What you have to do:
Range to output from the entries below: the line containing "used ← gets" through the line containing "Some oldConsumerKey =>". Set it down exactly, ends included, nothing else.

Stored items:
==================================================

Definition AssignConsumerKey (consumerId : N) (validator : Validator) (consumerKey : PubKey)
  : K unit :=
  active ← gets (IsConsumerActive consumerId);
  guard_err active ErrInvalidPhase;;
  consumerAddr ← of_option (TMCryptoPublicKeyToConsAddr consumerKey) ErrExternal;
  providerAddr ← of_option (GetConsAddr validator) ErrExternal;
  claimed ← pendingRotationClaims consumerAddr;
  guard_err (negb claimed) ErrConsumerKeyInUse;;
  existing ← gets (λ w, GetValidatorByConsAddr (w_staking w) consumerAddr);
  match existing with
  | None => mret tt
  | Some existingVal =>
      guard_err (String.eqb (OperatorAddress existingVal) (OperatorAddress validator))
        ErrConsumerKeyInUse;;
      o ← gets (GetValidatorConsumerPubKey consumerId providerAddr);
      guard_err (bool_decide (is_Some o)) ErrCannotAssignDefaultKeyAssignment
  end;;
  used ← gets (GetValidatorByConsumerAddr consumerId consumerAddr);
  guard_err (bool_decide (used = None)) ErrConsumerKeyInUse;;
  old ← gets (GetValidatorConsumerPubKey consumerId providerAddr);
  match old with
  | None => mret tt
  | Some oldConsumerKey =>
      oldConsumerAddr ← of_option (TMCryptoPublicKeyToConsAddr oldConsumerKey) ErrExternal;
      phase ← gets (GetConsumerPhase consumerId);
      if bool_decide (phase = CONSUMER_PHASE_LAUNCHED) || bool_decide (phase = CONSUMER_PHASE_PAUSED)
      then
        unbondingPeriod ← (o ← gets (λ w, UnbondingTime (w_staking w)); of_option o ErrExternal);
        now ← asks BlockTime;
        AppendConsumerAddrsToPrune consumerId (time_Add now unbondingPeriod) oldConsumerAddr
      else DeleteValidatorByConsumerAddr consumerId oldConsumerAddr
  end;;
  SetValidatorConsumerPubKey consumerId providerAddr consumerKey;;
  SetValidatorByConsumerAddr consumerId consumerAddr providerAddr.

Definition GetProviderAddrFromConsumerAddr (consumerId : N) (consumerAddr : string) (w : World)
  : string := default consumerAddr (GetValidatorByConsumerAddr consumerId consumerAddr w).

Definition PruneKeyAssignments (consumerId : N) : K unit :=
  now ← asks BlockTime;
  consumerAddrs ← ConsumeConsumerAddrsToPrune consumerId now;
  for_each consumerAddrs (λ addr, DeleteValidatorByConsumerAddr consumerId addr).

Definition DeleteKeyAssignments (consumerId : N) : K unit :=
  keys ← gets (GetAllValidatorConsumerPubKeys (Some consumerId));
  for_each keys (λ e, DeleteValidatorConsumerPubKey consumerId e.1.2);;
  addrs ← gets (GetAllValidatorsByConsumerAddr (Some consumerId));
  for_each addrs (λ e, DeleteValidatorByConsumerAddr consumerId e.1.2);;
  prune ← gets (GetAllConsumerAddrsToPrune consumerId);
  for_each prune (λ e, DeleteConsumerAddrsToPrune consumerId e.1.2).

==================================================

Answer section:
  used ← gets (GetValidatorByConsumerAddr consumerId consumerAddr);
  guard_err (bool_decide (used = None)) ErrConsumerKeyInUse;;
  old ← gets (GetValidatorConsumerPubKey consumerId providerAddr);
  match old with
  | None => mret tt
  | Some oldConsumerKey =>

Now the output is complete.